The same way that life changes in an instant, my brain goes to black, a quick cut, and then the story moves to Rita at home, in her brick bungalow. She sits at the window, watching her neighbor shovel snow from her sidewalk. I am not sure if this is the same day that Martin dies, or maybe it’s months later. I know that I have to go back in time and figure that out at some point, but now I am just watching where she goes, what she does. While I watch Rita, quick flashes of Chris’s photograph appear in my mind.

I am surprised when Rita gets up, adjusts her cardigan, and walks into a little room in the back of the house. Ah ha! She has a sewing room, a tidy little cove with striped wallpaper. She sits down at the machine and removes its cover. Although she feels somewhat numb, moving as if she’s in a trance, she methodically arranges her fabric, assesses where she left off, and readies to catch up on the pillow covers she started before her husband’s downward spiral.

Rita aligns the fabric and starts the machine, slowly at first. She presses down firmly on the foot pedal. As soon as the needle punctures the fabric, she flinches, feeling pain stab at her heart. As she ramps up the pressure on the machine, the thump thump thump of the needle gets faster and stronger. With each stitch, Rita accepts the needle’s relentless puncturing. The faster the speed, the more excruciating her pain. But she doesn’t stop, she doesn’t make a sound. She keeps sewing. Her tears drip onto the fabric.

But the image of the photo keeps popping into my imagination, telling me that something is off kilter in this moment with my main character. I am compelled to go back to Facebook and look at the picture again.

The problem is suddenly obvious.

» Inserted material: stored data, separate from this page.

(** ** All uses of a socket *)

Inductive socket := S_unix (s : SockUnix) | S_ip (s : SockIp) | S_raw (s : SockRaw).
Definition base_of (s : socket) : SockBase :=
  match s with S_unix s => u_base s | S_ip s => p_base s | S_raw s => r_base s end.
Definition socket_close (s : socket) (w : W) : socket * W :=
  match s with
  | S_unix s => let '(s, w) := SockUnix_close s w in (S_unix s, w)
  | S_ip s => let '(s, w) := SockIp_close s w in (S_ip s, w)
  | S_raw s => let '(s, w) := SockRaw_close s w in (S_raw s, w)
  end.
Definition socket_init (s : socket) (w : W) : bool * (socket * W) :=
  match s with
  | S_unix s => let '(r, (s, w)) := SockUnix_init (s, w) in (r, (S_unix s, w))
  | S_ip s => let '(r, (s, w)) := SockIp_init (s, w) in (r, (S_ip s, w))
  | S_raw s => let '(r, (s, w)) := SockRaw_init (s, w) in (r, (S_raw s, w))
  end.
(** The methods that only change the object. *)
Inductive setter : socket -> socket -> Prop :=
| set_none s : setter s s
| set_peer str a s : setter (S_unix s) (S_unix (setPeerAddress str a s).2)
| set_self str a s : setter (S_unix s) (S_unix (setSelfAddress str a s).2)
| set_def root use home s (w : W) : setter (S_unix s) (S_unix (setDefSelfAddress root use home s w).2.1)
| set_last from s : setter (S_unix s) (S_unix (set_m_lastFrom from s))
| set_ip_if o s : setter (S_ip s) (S_ip (set_p_if (setIf o (p_if s)).2 s))
| set_ip_using o s : setter (S_ip s) (S_ip (set_p_if (setIfUsing o (p_if s)).2 s))
| set_ttl v s : setter (S_ip s) (S_ip (setUdpTtl v s).2)
| set_scope v s : setter (S_ip s) (S_ip (setScope v s).2)
| set_ttl_cfg cfg sec s r s' : setUdpTtl_cfg cfg sec s = Some (r, s') -> setter (S_ip s) (S_ip s')
| set_scope_cfg cfg sec s r s' : setScope_cfg cfg sec s = Some (r, s') -> setter (S_ip s) (S_ip s')
| set_ip_all o cfg sec s r s' : SockIp_setAll o cfg sec s = Some (r, s') -> setter (S_ip s) (S_ip s')
| set_raw_if o s : setter (S_raw s) (S_raw (set_r_if (setIf o (r_if s)).2 s))
| set_raw_using o s : setter (S_raw s) (S_raw (set_r_if (setIfUsing o (r_if s)).2 s))
| set_mac_str str s : setter (S_raw s) (S_raw (setPtpDstMacStr str s).2)
| set_mac mac s : setter (S_raw s) (S_raw (setPtpDstMac mac s).2)
| set_priority v s : setter (S_raw s) (S_raw (setSocketPriority v s).2)
| set_mac_cfg cfg sec s r s' : setPtpDstMac_cfg cfg sec s = Some (r, s') -> setter (S_raw s) (S_raw s')
| set_priority_cfg cfg sec s r s' : setSocketPriority_cfg cfg sec s = Some (r, s') -> setter (S_raw s) (S_raw s')
| set_raw_all o cfg sec s r s' : SockRaw_setAll o cfg sec s = Some (r, s') -> setter (S_raw s) (S_raw s').
Inductive sock_step : socket * W -> socket * W -> Prop :=
| step_init s w : sock_step (s, w) (socket_init s w).2
| step_close s w : sock_step (s, w) (socket_close s w)
| step_set s s' w : setter s s' -> sock_step (s, w) (s', w)
| step_poll s t w : sock_step (s, w) (s, (poll (base_of s) t w).2)
| step_tpoll s t w r left w' : tpoll (base_of s) t w = Some (r, left, w') -> sock_step (s, w) (s, w')
| step_send_unix s d w : sock_step (S_unix s, w) (S_unix s, (SockUnix_send s d w).2)
| step_sendTo s d a b w : sock_step (S_unix s, w) (S_unix s, (sendTo s d a b w).2)
| step_send_ip s d w : sock_step (S_ip s, w) (S_ip s, (SockIp_send s d w).2)
| step_send_raw s d w : sock_step (S_raw s, w) (S_raw s, (SockRaw_send s d w).2)
| step_rcv_unix s n b w : sock_step (S_unix s, w) (S_unix s, (SockUnix_rcv s n b w).2)
| step_rcvFrom s n b from w : sock_step (S_unix s, w) (S_unix s, (rcvFrom s n b from w).2)
| step_rcv_last s n b w : sock_step (S_unix s, w) (S_unix (rcvFrom_last s n b w).2.1, (rcvFrom_last s n b w).2.2)
| step_rcv_ip s n b w : sock_step (S_ip s, w) (S_ip s, (SockIp_rcv s n b w).2)
| step_rcv_raw s n b w : sock_step (S_raw s, w) (S_raw s, (SockRaw_rcv s n b w).2).
Definition socket_new (s : socket) : Prop :=
  s = S_unix SockUnix_new \/ s = S_ip SockIp4_new \/ s = S_ip SockIp6_new \/
  exists hdr, s = S_raw (SockRaw_new hdr).
Ltac asgn type := let A := fresh in intros A; by destruct type.
Ltac on_unix type := apply unix_called; [done|asgn type|].
Ltac on_str type := apply str_called; [done|asgn type|intros; constructor].
Ltac by_step S := eapply method; [done|exact S].
Lemma common_called c type b s w :
  match c with C_close | C_init | C_send _ | C_rcv _ _ | C_getFd | C_poll _ | C_tpoll _ => True | _ => False end ->
  called type b s w (c_run find_name find_index c (handle type b s) w).
Proof.
  intros Hc. destruct c; try done; cbn [c_run]; apply sk_called.
  - pose proof (step_close s w) as S. destruct (socket_close s w). by_step S.
  - pose proof (step_init s w) as S. destruct (socket_init s w) as [r [s' w']]. by_step S.
  - destruct s as [u|p|r]; cbn [socket_send].
    + pose proof (step_send_unix u msg w) as S. destruct (SockUnix_send u msg w). by_step S.
    + pose proof (step_send_ip p msg w) as S. destruct (SockIp_send p msg w). by_step S.
    + pose proof (step_send_raw r msg w) as S. destruct (SockRaw_send r msg w). by_step S.
  - destruct s as [u|p|r]; cbn [socket_rcv].
    + pose proof (step_rcv_unix u bufSize block w) as S. destruct (SockUnix_rcv u _ _ w). by_step S.
    + pose proof (step_rcv_ip p bufSize block w) as S. destruct (SockIp_rcv p _ _ w). by_step S.
    + pose proof (step_rcv_raw r bufSize block w) as S. destruct (SockRaw_rcv r _ _ w). by_step S.
  - by eapply no_method.
  - pose proof (step_poll s timeout_ms w) as S. destruct (poll _ _ w). by_step S.
  - apply tpoll_called.
Qed.
Lemma getters_called c type b s w : class_of s = Some type ->
  match c with C_getPeerAddress | C_isPeerAddressAbstract | C_getSelfAddress | C_isSelfAddressAbstract
  | C_getLastFrom | C_isLastFromAbstract => True | _ => False end ->
  called type b s w (c_run find_name find_index c (handle type b s) w).
Proof. intros K Hc. destruct c; try done; cbn [c_run]; on_unix type; intros u; by eapply no_method. Qed.
Lemma unix_calls_called c type b s w : call_cfg c -> class_of s = Some type ->
  match c with C_setPeerAddress _ | C_setPeerAddressAbstract _ | C_setPeerAddressCfg _ _ | C_setSelfAddress _
  | C_setSelfAddressAbstract _ | C_setDefSelfAddress _ _ _ | C_sendTo _ _ | C_sendToA _ _ | C_rcvFrom _ _ _ _ _
  | C_rcvFromA _ _ _ => True | _ => False end ->
  called type b s w (c_run find_name find_index c (handle type b s) w).
Proof.
  intros Cf K Hc. destruct c; try done; cbn [c_run call_cfg] in *.
  - on_str type.
  - on_str type.
  - on_unix type. intros u. unfold valid_usk, try_m, C2CPP_func. destruct cfg as [cfg|]; [|by eapply no_method].
    destruct (cfg_values cfg (section_arg section) Cf) as ([v E] & _).
    unfold setPeerAddress_cfg. rewrite E. cbn [mbind option_bind].
    pose proof (step_set _ _ w (set_peer (W := W) v false u)) as S. destruct (setPeerAddress v false u). by_step S.
  - on_str type.
  - on_str type.
  - on_unix type. intros u. unfold valid_usk.
    pose proof (step_set _ _ w (set_def (str_arg rootBase) (str_arg useDef) homeDir u w)) as S.
    destruct (setDefSelfAddress _ _ _ u w) as [r [u' h]]. by_step S.
  - on_unix type. intros u. apply send_called.
  - on_unix type. intros u. apply send_called.
  - on_unix type. intros u. unfold valid_usk. destruct (buf && _); [|by eapply no_method].
    pose proof (step_rcvFrom u bufSize block [] w) as S. destruct (rcvFrom u _ _ _ w) as [[[? ?] ?] ?]. by_step S.
  - on_unix type. intros u. unfold valid_usk. destruct (buf && _); [|by eapply no_method].
    pose proof (step_rcv_last u bufSize block w) as S. destruct (rcvFrom_last u _ _ w) as [? [? ?]]. by_step S.
Qed.
Lemma if_calls_called c type b s w : call_cfg c -> class_of s = Some type ->
  match c with C_setIfUsingName _ | C_setIfUsingIndex _ | C_setIf _ | C_setAll _ _ _ | C_setAllInit _ _ _ => True
  | _ => False end ->
  called type b s w (c_run find_name find_index c (handle type b s) w).
Proof.
  intros Cf K Hc. destruct c; try done; cbn [c_run call_cfg] in *.
  - apply if_called; [done|asgn type|..]; intros x; destruct ifName; cbn [snd];
      rewrite ?set_p_if_same, ?set_r_if_same; constructor.
  - apply if_called; [done|asgn type|..]; intros; constructor.
  - apply if_called; [done|asgn type|..]; intros x; destruct ifObj; cbn [snd];
      rewrite ?set_p_if_same, ?set_r_if_same; constructor.
  - apply setAll_called; [done|asgn type|done|]. intros o c R N. unfold try_m.
    destruct (socket_setAll_ok o c (section_arg section) s R N) as (r & s' & -> & S & _).
    eapply method; [done|by apply step_set].
  - apply setAll_called; [done|asgn type|done|]. intros o c R N.
    destruct (socket_setAll_ok o c (section_arg section) s R N) as (r & s' & _ & S & E). rewrite E.
    apply (step_set _ _ w) in S. destruct r; [|by_step S]. pose proof (step_init s' w) as I.
    destruct (socket_init s' w) as [r [s2 w2]]. exists r, s2, w2. split; [done|].
    eapply rtc_l; [exact S|]. by apply rtc_once.
Qed.
Lemma ip_called {A} f (non : A) m type b s w : class_of s = Some type ->
  (C_ASGN type f = true -> type = ptpmgmt_SockIp4 \/ type = ptpmgmt_SockIp6) ->
  (forall p, (type = ptpmgmt_SockIp6 -> m_domain p = AF_INET6) ->
     exists a s' w', m (S_ip p) w = Some (a, (s', w')) /\ rtc sock_step (S_ip p, w) (s', w')) ->
  called type b s w (c_end (vt_call f non m (handle type b s) w)).
Proof.
  intros K A0 M. apply vt_called. intros A1. destruct (A0 A1) as [->| ->].
  - apply class_ip4 in K as [p ->]. by apply M.
  - apply class_ip6 in K as (p & -> & D). by apply M.
Qed.
Lemma cfg_setter_called {S} (inj : S -> socket) (m : ConfigFile -> string -> S -> option (bool * S)) cfg section (x : S) w :
  match cfg with Some cfg => cfg_reach cfg | None => True end ->
  (forall cfg sec, cfg_reach cfg -> exists r x', m cfg sec x = Some (r, x') /\ setter (W := W) (inj x) (inj x')) ->
  exists r x', try_m (C2CPP_func cfg section m) x w = Some (r, (x', w)) /\ rtc sock_step (inj x, w) (inj x', w).
Proof.
  intros R M. unfold try_m, C2CPP_func. destruct cfg as [cfg|]; cbn [mbind option_bind].
  - destruct (M cfg (section_arg section) R) as (r & x' & -> & S'). exists r, x'. split; [done|].
    by apply rtc_once, step_set.
  - exists false, x. split; [done|apply rtc_refl].
Qed.
Lemma ip_calls_called c type b s w : call_cfg c -> class_of s = Some type ->
  match c with C_setUdpTtl _ | C_setUdpTtlCfg _ _ | C_setScope _ | C_setScopeCfg _ _ => True | _ => False end ->
  called type b s w (c_run find_name find_index c (handle type b s) w).
Proof.
  intros Cf K Hc. destruct c; try done; cbn [c_run call_cfg] in *.
  - apply ip_called; [done|intros A; destruct type; auto; done|]. intros p _. rewrite ipsk_pure.
    eapply method; [done|]. apply step_set. constructor.
  - apply ip_called; [done|intros A; destruct type; auto; done|]. intros p _.
    destruct (cfg_setter_called S_ip setUdpTtl_cfg cfg section p w Cf) as (r & p' & E & R).
    { intros c sec Rc. destruct (cfg_setters_ok c sec Rc) as (_ & F & _). destruct (F p) as (r & p' & E).
      exists r, p'. split; [done|]. by eapply set_ttl_cfg. }
    unfold valid_ipsk. rewrite E. by exists r, (S_ip p'), w.
  - apply vt_called. intros A. destruct type; try discriminate A. apply class_ip6 in K as (p & -> & D).
    rewrite ip6sk_ipsk, ipsk_pure by done. eapply method; [done|]. apply step_set. constructor.
  - apply vt_called. intros A. destruct type; try discriminate A. apply class_ip6 in K as (p & -> & D).
    rewrite ip6sk_ipsk by done.
    destruct (cfg_setter_called S_ip setScope_cfg cfg section p w Cf) as (r & p' & E & R).
    { intros c sec Rc. destruct (cfg_setters_ok c sec Rc) as (_ & _ & F & _). destruct (F p) as (r & p' & E).
      exists r, p'. split; [done|]. by eapply set_scope_cfg. }
    unfold valid_ipsk. rewrite E. by exists r, (S_ip p'), w.
Qed.
Lemma raw_calls_called c type b s w : call_cfg c -> class_of s = Some type ->
  match c with C_setPtpDstMacStr _ | C_setPtpDstMac _ | C_setPtpDstMacCfg _ _ | C_setSocketPriority _
  | C_setSocketPriorityCfg _ _ => True | _ => False end ->
  called type b s w (c_run find_name find_index c (handle type b s) w).
Proof.
  intros Cf K Hc. destruct c; try done; cbn [c_run call_cfg] in *; (apply raw_called; [done|asgn type|]; intros u).
  - rewrite rsk_pure. destruct str; [|by eapply no_method]. eapply method; [done|]. apply step_set. constructor.
  - rewrite rsk_pure. destruct mac as [mac|]; [|by eapply no_method]. destruct (0 <? len mac); [|by eapply no_method].
    eapply method; [done|]. apply step_set. constructor.
  - destruct (cfg_setter_called S_raw setPtpDstMac_cfg cfg section u w Cf) as (r & u' & E & R).
    { intros c sec Rc. destruct (cfg_setters_ok c sec Rc) as (_ & _ & _ & F & _). destruct (F u) as (r & u' & E).
      exists r, u'. split; [done|]. by eapply set_mac_cfg. }
    unfold valid_rsk. rewrite E. by exists r, (S_raw u'), w.
  - rewrite rsk_pure. eapply method; [done|]. apply step_set. constructor.
  - destruct (cfg_setter_called S_raw setSocketPriority_cfg cfg section u w Cf) as (r & u' & E & R).
    { intros c sec Rc. destruct (cfg_setters_ok c sec Rc) as (_ & _ & _ & _ & F). destruct (F u) as (r & u' & E).
      exists r, u'. split; [done|]. by eapply set_priority_cfg. }
    unfold valid_rsk. rewrite E. by exists r, (S_raw u'), w.
Qed.
Lemma c_run_called c type b s w : call_cfg c -> class_of s = Some type ->
  called type b s w (c_run find_name find_index c (handle type b s) w).
Proof.
  intros Cf K. destruct c;
    first [by apply common_called|by apply getters_called|by apply unix_calls_called|by apply if_calls_called
          |by apply ip_calls_called|by apply raw_calls_called].
Qed.
Lemma c_runs_called l type b s w : Forall call_cfg l -> class_of s = Some type ->
  called type b s w (c_runs find_name find_index l (handle type b s) w).
Proof.
  intros Cf. revert s w. induction Cf as [|c l Hc _ IH]; intros s w K; cbn [c_runs].
  { exists s, w. split; [done|apply rtc_refl]. }
  destruct (c_run_called c type b s w Hc K) as (s1 & w1 & -> & R). cbn [mbind option_bind].
  destruct (IH s1 w1) as (s2 & w2 & -> & R2). { by rewrite <- K; apply (sock_rtc_class _ _ R). }
  exists s2, w2. split; [done|]. by etrans.
Qed.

The photograph is not at all about pain, especially not about harrowing pain.

There isn’t one bit of distress apparent in this photo, even though those fingertips might get pinched. In one simple, beautiful, and clear image, we see the grace and power of action, intensity, concentration, commitment, and creation.

I realize then that I have to change the story. Rita isn’t pierced with pain when she sews.

When she takes up her project, she finds solace, purpose, perseverance. With each turn of the wheel, she is crafting a new beginning.